The following piece first appeared on Warrior Maven, a Military Content Group member website.

The US Air Force has, in recent years, expended massive amounts of energy attempting to balance its bomber fleet, prepare for the future, and close a long-standing “bomber-deficit” troubling Air Combatant Commanders for years.

Although the service’s B-2 has been successfully upgraded with somewhat unanticipated levels of success, and the B-52 is essentially an entirely new aircraft compared to its inception decades ago, the service has for years been struggling to address the size, composition, and readiness challenges it has been confronted with in recent decades.

An Air Force bomber vector text years ago emphasized the need to sustain upgrades for the B-2 and further extend B-1B operational service to preserve the service’s bombing capability until sufficient numbers of the B-21 arrive. Several years ago, senior Air Force officials said the service could, or at least should, potentially acquire more than 150 to 250 B-21s.

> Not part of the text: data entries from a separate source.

(** ** Query strings of the API client (frontend/src/lib/api.ts) *)

Module ApiQuery.

(** The argument of [String(...)] behind a parameter value; the decimal
    rendering of a number is not modelled. *)
Inductive ParamValue :=
| OfNumber (n : number)
| OfString (s : string)
| OfBool (b : bool).

(** A [URLSearchParams]: the pairs in order. *)
Abbreviation URLSearchParams := (list (string * ParamValue)).

Definition has (name : string) (params : URLSearchParams) : bool :=
  existsb (λ p, String.eqb p.1 name) params.

(** The replacing half of [set]: the first pair named [name] takes the
    value, the later ones are removed. *)
Fixpoint replaceFirst (name : string) (value : ParamValue)
    (params : URLSearchParams) : URLSearchParams :=
  match params with
  | [] => []
  | (k, v) :: rest =>
      if String.eqb k name
      then (k, value) :: filter (λ p, p.1 ≠ name) rest
      else (k, v) :: replaceFirst name value rest
  end.

(** [searchParams.set(name, value)] *)
Definition set (name : string) (value : ParamValue)
    (params : URLSearchParams) : URLSearchParams :=
  if has name params then replaceFirst name value params
  else params ++ [(name, value)].

(** An endpoint [path] followed, when [query] is not empty, by [?] and the
    rendering of the query. *)
Record Endpoint := { path : string; query : URLSearchParams }.

Inductive Order := asc | desc.

Definition String_of_Order (o : Order) : string :=
  match o with asc => "asc" | desc => "desc" end.

Record CommunesParams := {
  limit : option number;
  offset : option number;
  sortBy : option string;
  order : option Order
}.

(** [params?.limit] and the like: a missing [params] gives [undefined]. *)
Definition field {A B} (f : A → option B) (params : option A) : option B :=
  match params with
  | Some p => f p
  | None => None
  end.

(** [if (x) searchParams.set(name, String(x))] for an optional number. *)
Definition setIfTruthyNum (name : string) (x : option number)
    (q : URLSearchParams) : URLSearchParams :=
  match x with
  | Some n => if truthy_num n then set name (OfNumber n) q else q
  | None => q
  end.

(** The same for an optional string. *)
Definition setIfTruthyStr (name : string) (x : option string)
    (q : URLSearchParams) : URLSearchParams :=
  match x with
  | Some v => if truthy_str v then set name (OfString v) q else q
  | None => q
  end.

(** The endpoint that [api.getCommunes] fetches. *)
Definition getCommunes (params : option CommunesParams) : Endpoint :=
  let q := [] in
  let q := setIfTruthyNum "limit" (field limit params) q in
  let q := setIfTruthyNum "offset" (field offset params) q in
  let q := setIfTruthyStr "sort_by" (field sortBy params) q in
  let q := setIfTruthyStr "order"
             (String_of_Order <$> field order params) q in
  {| path := "/communes"; query := q |}.

Record GeoJSONParams := {
  minScore : option number;
  simplified : option bool
}.

(** The endpoint that [api.getGeoJSON] fetches. *)
Definition getGeoJSON (params : option GeoJSONParams) : Endpoint :=
  let q := [] in
  let q := match field minScore params with
           | Some m => set "min_score" (OfNumber m) q
           | None => q
           end in
  let q := match field simplified params with
           | Some b => set "simplified" (OfBool b) q
           | None => q
           end in
  {| path := "/geojson/communes"; query := q |}.

(** The value that a query holds for a name. *)
Definition get (name : string) (params : URLSearchParams)
    : option ParamValue :=
  snd <$> find (λ p, String.eqb p.1 name) params.

End ApiQuery.

(** * The store over JavaScript values

    The model above takes numbers to be finite and reads a property of the
    weights object among its own keys.  This part drops both
    simplifications: a number may be NaN or an infinity, and a property read
    follows the prototype chain, so that a key such as [constructor] or
    [__proto__], which every plain object inherits from [Object.prototype],
    reads as defined.  [Agreement] relates the two models.  The two zeros
    are not told apart. *)

(** ** Numbers *)

Module JsNum.

Inductive t := NaN | NegInf | Fin (q : Q) | PosInf.

(** [a < b] *)
Definition lt (a b : t) : bool :=
  match a, b with
  | NaN, _ => false
  | _, NaN => false
  | Fin x, Fin y => negb (Qle_bool y x)
  | NegInf, NegInf => false
  | NegInf, _ => true
  | _, NegInf => false
  | PosInf, _ => false
  | Fin _, PosInf => true
  end.

(** [a <= b] *)
Definition le (a b : t) : bool :=
  match a, b with
  | NaN, _ => false
  | _, NaN => false
  | Fin x, Fin y => Qle_bool x y
  | NegInf, _ => true
  | _, PosInf => true
  | _, NegInf => false
  | PosInf, _ => false
  end.

(** [a === b] *)
Definition eqb (a b : t) : bool :=
  match a, b with
  | Fin x, Fin y => Qeq_bool x y
  | NegInf, NegInf => true
  | PosInf, PosInf => true
  | _, _ => false
  end.

Definition truthy (a : t) : bool :=
  match a with
  | NaN => false
  | Fin x => negb (Qeq_bool x 0)
  | _ => true
  end.

(** [Math.max(a, b)] and [Math.min(a, b)]: NaN as soon as an argument is. *)
Definition Math_max (a b : t) : t :=
  match a, b with
  | NaN, _ => NaN
  | _, NaN => NaN
  | Fin x, Fin y => Fin (Qmax x y)
  | PosInf, _ => PosInf
  | _, PosInf => PosInf
  | NegInf, y => y
  | x, NegInf => x
  end.

Definition Math_min (a b : t) : t :=
  match a, b with
  | NaN, _ => NaN
  | _, NaN => NaN
  | Fin x, Fin y => Fin (Qmin x y)
  | NegInf, _ => NegInf
  | _, NegInf => NegInf
  | PosInf, y => y
  | x, PosInf => x
  end.

Definition neg (a : t) : t :=
  match a with
  | NaN => NaN
  | NegInf => PosInf
  | Fin x => Fin (- x)
  | PosInf => NegInf
  end.

Definition add (a b : t) : t :=
  match a, b with
  | NaN, _ => NaN
  | _, NaN => NaN
  | Fin x, Fin y => Fin (x + y)
  | PosInf, NegInf => NaN
  | NegInf, PosInf => NaN
  | PosInf, _ => PosInf
  | _, PosInf => PosInf
  | NegInf, _ => NegInf
  | _, NegInf => NegInf
  end.

Definition sub (a b : t) : t := add a (neg b).

(** An infinity of the sign of [x], NaN for zero: what an infinity times
    [x] is. *)
Definition scaled (positive : bool) (x : Q) : t :=
  match x ?= 0 with
  | Eq => NaN
  | Gt => if positive then PosInf else NegInf
  | Lt => if positive then NegInf else PosInf
  end.

Definition mul (a b : t) : t :=
  match a, b with
  | NaN, _ => NaN
  | _, NaN => NaN
  | Fin x, Fin y => Fin (x * y)
  | PosInf, Fin y => scaled true y
  | NegInf, Fin y => scaled false y
  | Fin x, PosInf => scaled true x
  | Fin x, NegInf => scaled false x
  | PosInf, PosInf => PosInf
  | NegInf, NegInf => PosInf
  | PosInf, NegInf => NegInf
  | NegInf, PosInf => NegInf
  end.

Definition div (a b : t) : t :=
  match a, b with
  | NaN, _ => NaN
  | _, NaN => NaN
  | Fin x, Fin y => if Qeq_bool y 0 then scaled true x else Fin (x / y)
  | Fin _, _ => Fin 0
  | PosInf, Fin y => if Qle_bool 0 y then PosInf else NegInf
  | NegInf, Fin y => if Qle_bool 0 y then NegInf else PosInf
  | _, _ => NaN
  end.

(** [Math.round] *)
Definition Math_round (a : t) : t :=
  match a with
  | Fin x => Fin (inject_Z (Qfloor (x + (1 # 2))))
  | other => other
  end.

(** [String(a)], as a template literal renders a number: given for NaN,
    the infinities and the integers below 10^21 in size, which print in
    decimal. *)
Definition String_of_number (a : t) : option string :=
  match a with
  | NaN => Some "NaN"
  | PosInf => Some "Infinity"
  | NegInf => Some "-Infinity"
  | Fin x =>
      let n := Qnum (Qred x) in
      if Pos.eqb (Qden (Qred x)) 1 && Z.ltb (Z.abs n) (10 ^ 21)
      then Some (pretty n) else None
  end.

(** The number is a finite one in [0,100]. *)
Definition inRange (a : t) : Prop :=
  match a with
  | Fin x => 0 <= x /\ x <= 100
  | _ => False
  end.

End JsNum.

(** ** Objects *)

Module JsObject.

(** The primitive values that the fields of a weight entry hold. *)
Inductive prim := PStr (s : string) | PNum (n : JsNum.t) | PBool (b : bool).

(** An object written as a literal in the store: its own properties; its
    prototype is [Object.prototype]. *)
Abbreviation entry := (gmap string prim).

(** What a plain object inherits: [Object.prototype] itself, which the
    [__proto__] accessor returns, and its methods. *)
Inductive builtin := ObjectPrototype | Method (name : string).

Inductive value :=
| VEntry (e : entry)
| VBuiltin (b : builtin)
| VPrim (p : prim).

(** The data properties of [Object.prototype], all of them functions. *)
Definition methodNames : list string :=
  [ "constructor"; "__defineGetter__"; "__defineSetter__"; "hasOwnProperty";
    "__lookupGetter__"; "__lookupSetter__"; "isPrototypeOf";
    "propertyIsEnumerable"; "toString"; "valueOf"; "toLocaleString" ].

Definition isMethod (k : string) : bool := bool_decide (k ∈ methodNames).

(** A key that [Object.prototype] does not define. *)
Definition plainKey (k : string) : Prop :=
  k ≠ "__proto__" /\ k ∉ methodNames.

(** The weights object: its own properties, and its prototype, which is
    [Object.prototype] ([None]) unless an assignment to [__proto__] has
    replaced it by an entry. *)
Record t := mk { own : gmap string value; proto : option entry }.

Definition empty : t := mk ∅ None.

Definition prototypeOf (o : t) : value :=
  match proto o with
  | Some e => VEntry e
  | None => VBuiltin ObjectPrototype
  end.

(** [o[k]]: an own property, else a property of the prototype entry, else
    a member of [Object.prototype]; [None] is [undefined]. *)
Definition get (o : t) (k : string) : option value :=
  match own o !! k with
  | Some v => Some v
  | None =>
      match proto o ≫= (λ e, e !! k) with
      | Some p => Some (VPrim p)
      | None =>
          if String.eqb k "__proto__" then Some (prototypeOf o)
          else if isMethod k then Some (VBuiltin (Method k))
          else None
      end
  end.

Definition truthy_prim (p : prim) : bool :=
  match p with
  | PStr s => truthy_str s
  | PNum n => JsNum.truthy n
  | PBool b => b
  end.

(** Truthiness of what a read gives: [undefined] is falsy, an object or a
    function is truthy. *)
Definition truthy (v : option value) : bool :=
  match v with
  | None => false
  | Some (VPrim p) => truthy_prim p
  | Some _ => true
  end.

Definition truthy_field (p : option prim) : bool :=
  match p with
  | None => false
  | Some p => truthy_prim p
  end.

(** The own enumerable properties of a string: its characters by index. *)
Definition characters (s : string) : entry :=
  list_to_map
    (imap (λ i c, (pretty i, PStr (String c EmptyString)))
          (String.list_ascii_of_string s)).

(** [{...v}]: the own enumerable properties of [v]: those of an entry, the
    characters of a string, none for a built-in, a number or a boolean. *)
Definition spread (v : value) : entry :=
  match v with
  | VEntry e => e
  | VPrim (PStr s) => characters s
  | _ => ∅
  end.

(** [v.enabled], [v.weight]: an own field of an entry; nothing else that
    the store reads has these fields. *)
Definition field (v : value) (name : string) : option prim :=
  match v with
  | VEntry e => e !! name
  | _ => None
  end.

(** [{...o, [k]: v}]: a fresh object with the own properties of [o] and
    [k] defined to [v]; its prototype is [Object.prototype]. *)
Definition withKey (o : t) (k : string) (v : value) : t :=
  mk (<[k := v]> (own o)) None.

The need is there, particularly given today’s global threat environment, to build and deploy a 250-or-more aircraft B-21 fleet. This possibility makes sense given the tactical and strategic range of operations the B-21 is “will-be” capable of. It will operate with the ability to control drones, sense threat areas, process sensor data from otherwise disparate pools or sources of information, and transmit as needed across a multi-domain force.

The B-21 will also be capable of flying unmanned missions and operating as a stealth “attack’ platform as well as a multi-mode sensor “node” or aerial communication hub across a joint, multi-domain force.

Many of the technological details related to the B-21 are, of course, not available for security reasons. Yet the aircraft is reported to contain breakthrough levels of stealth technology.

In a historic moment arguably shaping, defining, or inspiring a new generation of stealth technology… the B-21 took to the sky several years ago. With the next-generation, first-of-its-kind US Air Force B-21 Raider becoming airborne, it was a massive development resulting from years of innovations, research, technological breakthroughs, and testing.